For Nitro Compounds, please write like below.


It is very important to be careful with the mouse moves, if you want to build very large molecule. Be patient and confirm that the pattern appears before clicking.

(On a touchpad remember to unclick before you release the Alt or Shift key, otherwise you will draw a new atom by accident)


When your structure is complete, click the Predict button, you will get the properties of this molecule.

Please check the functional group list so as to confirm that the molecular break by computer is correct.

Please select the calculated results and copy(Ctr-C).


You can paste(Ctr-V) to spread sheet and arrange as you like.

Ant1T35: The temperature that vapor pressure become 1mmHg

You can choose a parameter set with pulldown menu, so if you want to calculate with previous version parameter sets (for historical consistency), please select that version. HSPiP 3rd Edition used Y-MB Ver 3.1. Y-Predict calculates atomic charge with 2D-QEQ method. (Program automatically adds hydrogens for QEQ calculation, but hydrogens are not displayed in this version.
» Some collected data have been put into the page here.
(** C6.  The relational operators of two strings of one [MaxSize] are
    the comparisons of their character sequences, the cells
    [0 .. size() - 1]: [==] is equality of the sequences, [<] the
    lexicographic order, and the other four follow.  Two objects of
    equal size whose cells below the size agree are equal, and no
    operator changes its result when cells at or above the sizes are
    overwritten with the sizes kept (the terminator and the vacated
    cells are never compared); ["foo" < "foobar"] for every
    [MaxSize >= 6]. *)
Theorem relational_operators_compare_sequences (lhs rhs : string_) :
  (operator_eq lhs rhs = true <-> to_sv lhs = to_sv rhs) /\
  (operator_ne lhs rhs = true <-> to_sv lhs <> to_sv rhs) /\
  (operator_lt lhs rhs = true <-> lexicographically_less (to_sv lhs) (to_sv rhs)) /\
  (operator_le lhs rhs = true <->
   lexicographically_less (to_sv lhs) (to_sv rhs) \/ to_sv lhs = to_sv rhs) /\
  (operator_gt lhs rhs = true <-> lexicographically_less (to_sv rhs) (to_sv lhs)) /\
  (operator_ge lhs rhs = true <->
   lexicographically_less (to_sv rhs) (to_sv lhs) \/ to_sv lhs = to_sv rhs) /\
  (size lhs = size rhs ->
   (forall i, (i < Z.to_nat (size lhs))%nat -> chars_ lhs !! i = chars_ rhs !! i) ->
   operator_eq lhs rhs = true) /\
  (forall lhs' rhs' : string_,
      size lhs' = size lhs -> size rhs' = size rhs ->
      (forall i, (i < Z.to_nat (size lhs))%nat -> chars_ lhs' !! i = chars_ lhs !! i) ->
      (forall i, (i < Z.to_nat (size rhs))%nat -> chars_ rhs' !! i = chars_ rhs !! i) ->
      operator_eq lhs' rhs' = operator_eq lhs rhs /\
      operator_ne lhs' rhs' = operator_ne lhs rhs /\
      operator_lt lhs' rhs' = operator_lt lhs rhs /\
      operator_le lhs' rhs' = operator_le lhs rhs /\
      operator_gt lhs' rhs' = operator_gt lhs rhs /\
      operator_ge lhs' rhs' = operator_ge lhs rhs) /\
  (6 <= MaxSize ->
   forall sa sb : string_, array_ok sa -> array_ok sb ->
   exists a b : string_,
     ctor_c_str (literal "foo") sa = Returns tt a /\
     ctor_c_str (literal "foobar") sb = Returns tt b /\
     operator_lt a b = true /\ operator_eq a b = false).
Proof.
  unfold operator_ne, operator_le, operator_gt, operator_ge,
    operator_lt, operator_eq, begin_end, to_sv.
  set (l := take (Z.to_nat (size lhs)) (data lhs)).
  set (r := take (Z.to_nat (size rhs)) (data rhs)).
  split; [apply std_equal_spec |].
  split.
  { rewrite negb_true_iff, <- not_true_iff_false. now rewrite std_equal_spec. }
  split; [apply std_lexicographical_compare_spec |].
  split.
  { rewrite negb_true_iff, std_lexicographical_compare_total.
    now rewrite std_lexicographical_compare_spec. }
  split; [apply std_lexicographical_compare_spec |].
  split.
  { rewrite negb_true_iff, std_lexicographical_compare_total.
    rewrite std_lexicographical_compare_spec.
    split; (intros [H | H]; [now left | right; congruence]). }
  split.
  { intros Hsz Hcells. apply std_equal_spec. subst l r.
    rewrite <- Hsz. now apply take_ext_lookup. }
  split.
  { intros lhs' rhs' Hl Hr Hlcells Hrcells.
    assert (El : take (Z.to_nat (size lhs')) (data lhs') = l)
      by (subst l; rewrite Hl; now apply take_ext_lookup).
    assert (Er : take (Z.to_nat (size rhs')) (data rhs') = r)
      by (subst r; rewrite Hr; now apply take_ext_lookup).
    rewrite El, Er. repeat split; reflexivity. }
  intros HM sa sb Hsa Hsb.
  destruct (ctor_c_str_returns sa (literal "foo") 3 Hsa eq_refl ltac:(lia))
    as (a & Ha & Hstra & _).
  destruct (ctor_c_str_returns sb (literal "foobar") 6 Hsb eq_refl ltac:(lia))
    as (b & Hb & Hstrb & _).
  exists a, b. split; [exact Ha |]. split; [exact Hb |].
  unfold to_string in Hstra, Hstrb. rewrite Hstra, Hstrb.
  split; reflexivity.
Qed.

(** ** Further members *)

Lemma length_to_string (this : string_) :
  invariant this -> length (to_string this) = Z.to_nat (size this).
Proof.
  intros (Hok & HL & _). unfold to_string, data, array_ok in *.
  rewrite length_take. lia.
Qed.

Lemma set_size_cells (this : string_) (s : Z) (i : nat) :
  i <> Z.to_nat s -> i <> Z.to_nat MaxSize ->
  array_set (array_set (chars_ this) s 0) MaxSize (@encoded_size MaxSize s) !! i
  = chars_ this !! i.
Proof.
  intros Hs HM. unfold array_set.
  rewrite list_lookup_insert_ne by lia. now rewrite list_lookup_insert_ne by lia.
Qed.

(** X1.  The length setter [size(s)] works on any content of the array:
    for [s <= MaxSize] it returns, [size()] then reads [s] back, the cell
    [s] holds zero, and no cell other than [s] and the last one has
    changed; for [s > MaxSize] it throws [std::length_error] and has
    written nothing. *)
Theorem set_size_round_trip (this : string_) (s : Z) :
  array_ok this -> 0 <= s ->
  (s <= MaxSize ->
   exists this' : string_,
     set_size s this = Returns tt this' /\
     size this' = s /\
     chars_ this' !! Z.to_nat s = Some 0 /\
     (forall i : nat, i <> Z.to_nat s -> i <> Z.to_nat MaxSize ->
                      chars_ this' !! i = chars_ this !! i)) /\
  (s > MaxSize -> set_size s this = Throws length_error this).
Proof.
  intros Hok Hs. split; [| apply set_size_throws].
  intros Hle.
  destruct (set_size_establishes this s Hok ltac:(lia)) as [Hinv Hsz].
  eexists. split; [now apply set_size_returns |].
  split; [exact Hsz |]. split.
  - destruct Hinv as (_ & _ & Hterm & _). now rewrite Hsz in Hterm.
  - intros i Hi HM. cbn [chars_]. now apply set_size_cells.
Qed.

Lemma traits_assign_returns (this : string_) (off n c : Z) :
  off + Z.of_nat (Z.to_nat n) <= MaxSize + 1 ->
  traits_assign off n c this =
    Returns tt (Build_basic_inplace_string
                  (list_inserts (Z.to_nat off) (replicate (Z.to_nat n) c) (chars_ this))).
Proof.
  intros Hfit. unfold traits_assign. apply write_chars_returns.
  now rewrite length_replicate.
Qed.
(** C10. When the first existence query answers false, a second one
    is made; the not-found record is logged exactly when the second
    answers false, the unknown-state record exactly when it answers
    true, so never when the two answers are equal; and whatever the
    second query does, nothing is read, looked up or written and the
    durable state is the one the call started from. *)
Theorem second_existence_query o1 r2 o2 :
  does_table_exist wr database table (durable w) (outside w) = (inr false, o1) ->
  does_table_exist wr database table (durable w) o1 = (r2, o2) ->
  exists res w' logs,
    merge_upsert_table wr delta_df database table primary_key w = (res, w')
    /\ durable w' = durable w
    /\ trace w' = trace w ++ [Call_does_table_exist database table;
                              Call_does_table_exist database table] ++ logs
    /\ (In (Log ERROR (msg_not_found database table)) logs <-> r2 = inr false)
    /\ (In (Log ERROR msg_unknown_state) logs <-> r2 = inr true)
    /\ (r2 = inr false -> ~ In (Log ERROR msg_unknown_state) logs)
    /\ forall ev, In ev logs ->
         is_read ev = false /\ is_location_lookup ev = false
         /\ is_write ev = false.
Proof.
  intros H1 H2. rewrite (run_not_found o1 r2 o2 H1 H2).
  pose proof messages_differ as Hd.
  eexists. eexists. eexists.
  split; [reflexivity|]. split; [reflexivity|]. split; [reflexivity|].
  destruct r2 as [e|[|]]; cbn [In].
  - split; [split; [tauto|discriminate]|].
    split; [split; [tauto|discriminate]|].
    split; [discriminate|]. intros ev [].
  - split; [split; [intros [H|[]]; inversion H; congruence|discriminate]|].
    split; [split; [reflexivity|tauto]|].
    split; [discriminate|].
    intros ev [<-|[]]. repeat split.
  - split; [split; [reflexivity|tauto]|].
    split; [split; [intros [H|[]]; inversion H; congruence|discriminate]|].
    split; [intros _ [H|[]]; inversion H; congruence|].
    intros ev [<-|[]]. repeat split.
Qed.

End Orchestration.

(** ** The scenarios of the specification, run *)

Example basic_upsert :
  merged_df Scenario.existing Scenario.delta ["id"] =
  inr (Scenario.frame ["id"; "v"] [Int64; Object]
         [[VInt 1; VStr "a"]; [VInt 2; VStr "B"]; [VInt 3; VStr "c"]]).
Proof. reflexivity. Qed.

Example basic_upsert_swapped :
  merged_df Scenario.existing Scenario.delta_swapped ["id"] =
  inr (Scenario.frame ["id"; "v"] [Int64; Object]
         [[VInt 1; VStr "a"]; [VInt 2; VStr "B"]; [VInt 3; VStr "c"]]).
Proof. reflexivity. Qed.

Example gate_rejects_duplicates :
  _is_data_quality_sufficient Scenario.existing_dup Scenario.delta_new ["id"] = false.
Proof. reflexivity. Qed.

Example gate_rejects_column_mismatch :
  _is_data_quality_sufficient Scenario.existing Scenario.delta_extra ["id"] = false.
Proof. reflexivity. Qed.

Example gate_accepts :
  _is_data_quality_sufficient Scenario.existing Scenario.delta_swapped ["id"] = true.
Proof. reflexivity. Qed.

Example gate_accepts_empty_delta :
  _is_data_quality_sufficient Scenario.existing
    (Scenario.frame ["id"; "v"] [Int64; Object] []) ["id"]
  = true.
Proof. reflexivity. Qed.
If I get feed back from many users that they want to see the hydrogens, I will increase the priority of programing.)


For Nitro Compounds, please write like below.


The maximum atom number is set to 120 as heavy atom (same with HSPiP), but these thermo-chemical properties estimation become meaningless if the boiling point become above 700K. Please use carefully to that chemical's result.

For the next version of Y-Predict, I will build several estimation schemes according to chemical types.

New version (2013 Aug. 15) of Y-predict calculate temperature dependent properties.

Please set start temperature and end temperature with division. program will calculate temperature dependent of HSP, Heat of vaporization, density, Vapor pressure, Surface tension and viscosity.

Please copy& paste to spreadsheet for further analysis.

Caution: The calculation routine of temperature dependency of HSP is completely defferent from HSPiP method. This method calculate Hv(T) and Vol(T) and get tot HSP(T)=sqrt((Hv(T)-RT)/V(T)).